• [YOUR GOAL]: Copy the lines below verbatim. Begin with the first and end with the line containing "eapply (happen_follows _".

*** Opening of DATA EXTRACT ***

(** * What the queue promises *)

(** C32. However the runs interleave, arrive, give up and finish, no place is held
    by more runs than the limit, and the channels count exactly the runs that
    hold the place: nothing is leaked when a run gives up half-way, nothing is
    given back twice. A run that has its places has every place it asked for. *)
Theorem places_bounded n es l :
  happen es (NewPlaceLimiter n) = Some l →
  (∀ key, in_channel l key = holders key l ∧ Z.of_nat (holders key l) <= Z.max 0 n)
  ∧ ∀ es1 keys es2 l1 p, es = es1 ++ EArrive keys :: es2 → happen es1 (NewPlaceLimiter n) = Some l1 →
      runs l !! length (runs l1) = Some (Holding p) → 0 < n → ∀ key, key ∈ keys → key ∈ p.
Proof.
  intros Hes. pose proof (happen_ok _ _ _ (new_ok n) Hes) as [_ Hch].
  pose proof (happen_limit _ _ _ Hes) as Hlim. cbn in Hlim. rewrite Hlim in Hch. split.
  { intros key. destruct (Hch key) as [Heq Hle]. split; [done|]. by rewrite <-Heq. }
  intros es1 keys es2 l1 p -> H1 Hp Hn key Hkey. rewrite happen_app, H1 in Hes. cbn in Hes.
  pose proof (happen_limit _ _ _ H1) as Hlim1. cbn in Hlim1.
  unfold Acquire in Hes. rewrite Hlim1 in Hes.
  destruct ((n <=? 0) || bool_decide (keys = [])) eqn:Hc.
  { apply orb_true_iff in Hc as [Hc%Z.leb_le|Hc%bool_decide_eq_true]; [lia|]. subst. by apply elem_of_nil in Hkey. }
  eapply (happen_follows _ _ _ (length (runs l1))) in Hes as (s' & Hs' & Hf).
  2:{ cbn. by rewrite lookup_app_r, Nat.sub_diag by lia. }
  rewrite Hp in Hs'. injection Hs' as <-. destruct Hf as [?|[_ Hf]]; [done|]. cbn in Hf. subst.
  by apply (places_of_spec keys).
Qed.

(** C31. The queue never locks up: once no new run arrives, the runs that wait and
    the runs that finish can take only as many steps as [work] counts, whatever
    their order, and when no step is left every run has been served and has given
    its places back. Runs that wait for several places take them in one order, so
    they never wait for each other in a circle. *)
Theorem everyone_served n es l :
  happen es (NewPlaceLimiter n) = Some l →
  (∀ k l', advances_by k l l' → (k ≤ work l)%nat)
  ∧ ∀ k l', advances_by k l l' → (∀ l'', ¬ advances l' l'') →
      ∀ i r, runs l' !! i = Some r → done_with r = true.
Proof.
  intros Hes. pose proof (happen_ok _ _ _ (new_ok n) Hes) as Hok. split.
  - intros k l' Hk. destruct (advances_by_ok _ _ _ Hk Hok) as [_ Hw]. lia.
  - intros k l' Hk Hstuck i r Hi. destruct (advances_by_ok _ _ _ Hk Hok) as [Hok' _].
    apply not_false_iff_true. intros Hd. destruct (some_advance _ _ _ Hok' Hi Hd) as [l'' Hl'']. by apply (Hstuck l'').
Qed.

(** * Samples *)

(** Two runs with the same two places, asked for in different orders, and one
    place on each: the second waits until the first has finished. *)
Definition crossing : list Event :=
  [EArrive ["b"; "a"]; EArrive ["a"; "b"; "a"]; EGo 0; EGo 1; EGo 0; EGo 0]%string.

Definition crossed : Limiter := default (NewPlaceLimiter 1) (happen crossing (NewPlaceLimiter 1)).

Example crossed_runs : runs crossed = [Holding ["a"; "b"]; Blocked ["a"; "b"] 0]%string.
Proof. vm_compute. reflexivity. Qed.

Lemma places_bounded_witness : (holders "a" crossed ≤ 1)%nat.
Proof.
  destruct (places_bounded 1 crossing crossed eq_refl) as [Hb _]. destruct (Hb "a"%string) as [_ Hle].
  cbn [Z.max Z.compare] in Hle. lia.
Defined.

(** The first run finishes, the second takes both places and finishes. *)
Definition served : Limiter :=
  default crossed (happen [ERelease 0; EGo 1; EGo 1; EGo 1; ERelease 1] crossed).

Lemma everyone_served_witness : (5 ≤ work crossed)%nat.
Proof.
  refine (proj1 (everyone_served 1 crossing crossed eq_refl) 5%nat served _).
  eapply by_one; [by eapply (advance_release 0)|].
  eapply by_one; [by eapply (advance_go 1)|].
  eapply by_one; [by eapply (advance_go 1)|].
  eapply by_one; [by eapply (advance_go 1)|].
  eapply by_one; [by eapply (advance_release 1)|]. apply by_none.
Defined.
Fixpoint transfer_all (now : Z) (src dst : StorageTarget) (known : string → option ReplicationObject)
    (w : Work) (objects : list (string * Z)) : CM (Work * option CatalogError) :=
  match objects with
  | [] => mret (w, None)
  | (key, size) :: objects =>
    there ← already_there dst (known key) key size ;
    if (there : bool) then transfer_all now src dst known (count_object size w.1, w.2) objects else
    r ← transfer_object now src dst w key size ;
    match r with
    | (w, Some e) => mret (w, Some e)
    | (w, None) => transfer_all now src dst known w objects
    end
  end.

(** By key, the document of the run last. *)
Definition published_last (manifest : string) (a b : string * Z) : bool :=
  if bool_decide (a.1 = manifest) then false
  else if bool_decide (b.1 = manifest) then true
  else String.ltb a.1 b.1.

(** [if err != nil { return err }] with the work as it is. *)
Definition or_return {A} (w : Work) (m : CM A) (k : A → CM (Work * option CatalogError)) :
    CM (Work * option CatalogError) :=
  outcome ← try m ;
  match outcome with Ok a => k a | Err e => mret (w, Some e) end.

Definition total_size (objects : list (string * Z)) : Z := foldr (λ o n, o.2 + n) 0 objects.

Definition start_counts (objects : list (string * Z)) (p : BackupCopy) : BackupCopy :=
  cp_set_ObjectCount (Z.of_nat (length objects)) (cp_set_CopiedObjects 0
    (cp_set_TotalBytes (total_size objects) (cp_set_CopiedBytes 0 p))).

Definition attempt_counts (p : BackupCopy) (a : ReplicationAttempt) : ReplicationAttempt :=
  ra_set_ObjectCount (cp_ObjectCount p) (ra_set_TotalBytes (cp_TotalBytes p) a).

(** From the list of objects on. *)
Definition copy_objects (now : Z) (src dst : StorageTarget) (path : string) (w : Work) :
    CM (Work * option CatalogError) :=
  or_return w (ListObjects src path) (λ listed,
  let manifest := RunManifestKey path in
  if negb (existsb (λ o, bool_decide (o.1 = manifest)) listed) then mret (w, Some NotPublished) else
  let objects := sort_stable (published_last manifest) listed in
  let p := start_counts objects w.1 in
  let a := attempt_counts p w.2 in
  try (UpdateBackupCopy now p) ;;
  try (UpdateReplicationAttempt a) ;;
  or_return (p, a) (ListReplicationObjects (cp_ID p)) (λ known,
  r ← transfer_all now src dst known (p, a) objects ;
  match r with
  | (w, Some e) => mret (w, Some e)
  | ((p, a), None) =>
    let p := cp_set_Status CopyVerifying p in
    try (UpdateBackupCopy now p) ;;
    mret ((p, a), None)
  end)).
(** The answer is the run, and whether it was refused because the job is busy. *)
Definition TriggerJob (e : Fresh) (jobID triggeredBy : string) (scheduledAt : option Z) :
    QM (BackupJobRun * bool) :=
  p ← plan_job (fr_now e) jobID triggeredBy scheduledAt ;
  let '(job, vms, jobRun) := p in
  if bool_decide (vms = []) then
    jobRun ← CreateBackupJobRun (fr_now e) (fr_run e)
      (jr_set_failure RunFailed no_vms_text (jr_MissedIntervals jobRun) (Some (fr_now e)) jobRun) ;
    mret (jobRun, false)
  else
  busy ← HasOpenBackupTasks (job_ID job) "" ;
  free ← (if (busy : bool) then mret false else claimJob (job_ID job)) ;
  if negb free then jobRun ← refuse_busy e jobRun ; mret (jobRun, true) else
  jobRun ← record_job_run e job jobRun ;
  enqueue_job e job vms jobRun ;;
  mret (jobRun, false).
End Trigger.

(** ** The outcome of a run *)

(** Partial backups beside the counts of [tally_copy]. *)
Record JobTally := mkJobTally { jt_Partial : Z; jt_Tally : Tally }.

Definition count_run (t : JobTally) (r : BackupRun) : JobTally :=
  let '(mkJobTally p (mkTally s f k w b)) := t in
  match run_Status r with
  | RunSucceeded => mkJobTally p (mkTally (s + 1) f k w b)
  | RunPartial => mkJobTally (p + 1) (mkTally s f k w b)
  | RunCanceled => mkJobTally p (mkTally s f (k + 1) w b)
  | _ => mkJobTally p (mkTally s (f + 1) k w b)
  end.

(** The copies of a run that the job expects; if they cannot be listed, all are lost. *)
Definition count_copies (job : BackupJob) (t : JobTally) (r : BackupRun) : QM JobTally :=
  copies ← try (in_catalog (ListBackupCopies (run_ID r))) ;
  match copies with
  | Err _ =>
    let '(mkTally s f k w b) := jt_Tally t in
    mret (mkJobTally (jt_Partial t)
      (mkTally s (f + Z.of_nat (length (job_StorageTargetIDs job))) k w b))
  | Ok copies =>
    mret (mkJobTally (jt_Partial t) (foldl tally_copy (jt_Tally t)
      (List.filter (expected_copy (Some (job_StorageTargetIDs job))) copies)))
  end.
(** C27. If the outcome of a run is written while one of its tasks is still open,
    which is what the replicator does when a replica of one machine is ready
    before the backup of another, then in this life of the process the job stays
    marked as running: no later start queues a task for it, whatever happens. *)
Theorem early_outcome_blocks_job q s s' t :
  qu_tasks q = [] → rtc (moves regexp_compile next_time error_text) (first_start q) s →
  t ∈ qu_tasks (sy_queue s) → task_open t = true → tk_JobID t ∈ qu_active (sy_queue s) →
  status_of (sy_queue s) (tk_JobRunID t) ≠ Some RunRunning →
  rtc (step regexp_compile next_time error_text) s s' →
  tk_JobID t ∈ qu_active (sy_queue s')
  ∧ ∀ u, u ∈ qu_tasks (sy_queue s') → tk_JobID u = tk_JobID t →
      ∃ v, v ∈ qu_tasks (sy_queue s) ∧ tk_ID v = tk_ID u.
Proof.
  intros Hq Hrtc Ht Ho Ha Hs Hsteps.
  pose proof (inv_moves _ _ _ _ _ (inv_start q Hq) Hrtc) as HI.
  destruct (stuck_forever _ _ _ HI (early_outcome_stuck _ _ HI Ht Ho Ha Hs) Hsteps) as [HS Hn].
  split; [apply HS|]. intros u Hu Hj. destruct (Hn u Hu Hj) as (v & Hv & (Hid & _)%identity_fields). eauto.
Qed.
End Forever.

*** Close of DATA EXTRACT ***

• [FINISHED EXERCISE]:
(** * What the queue promises *)

(** C32. However the runs interleave, arrive, give up and finish, no place is held
    by more runs than the limit, and the channels count exactly the runs that
    hold the place: nothing is leaked when a run gives up half-way, nothing is
    given back twice. A run that has its places has every place it asked for. *)
Theorem places_bounded n es l :
  happen es (NewPlaceLimiter n) = Some l →
  (∀ key, in_channel l key = holders key l ∧ Z.of_nat (holders key l) <= Z.max 0 n)
  ∧ ∀ es1 keys es2 l1 p, es = es1 ++ EArrive keys :: es2 → happen es1 (NewPlaceLimiter n) = Some l1 →
      runs l !! length (runs l1) = Some (Holding p) → 0 < n → ∀ key, key ∈ keys → key ∈ p.
Proof.
  intros Hes. pose proof (happen_ok _ _ _ (new_ok n) Hes) as [_ Hch].
  pose proof (happen_limit _ _ _ Hes) as Hlim. cbn in Hlim. rewrite Hlim in Hch. split.
  { intros key. destruct (Hch key) as [Heq Hle]. split; [done|]. by rewrite <-Heq. }
  intros es1 keys es2 l1 p -> H1 Hp Hn key Hkey. rewrite happen_app, H1 in Hes. cbn in Hes.
  pose proof (happen_limit _ _ _ H1) as Hlim1. cbn in Hlim1.
  unfold Acquire in Hes. rewrite Hlim1 in Hes.
  destruct ((n <=? 0) || bool_decide (keys = [])) eqn:Hc.
  { apply orb_true_iff in Hc as [Hc%Z.leb_le|Hc%bool_decide_eq_true]; [lia|]. subst. by apply elem_of_nil in Hkey. }
  eapply (happen_follows _ _ _ (length (runs l1))) in Hes as (s' & Hs' & Hf).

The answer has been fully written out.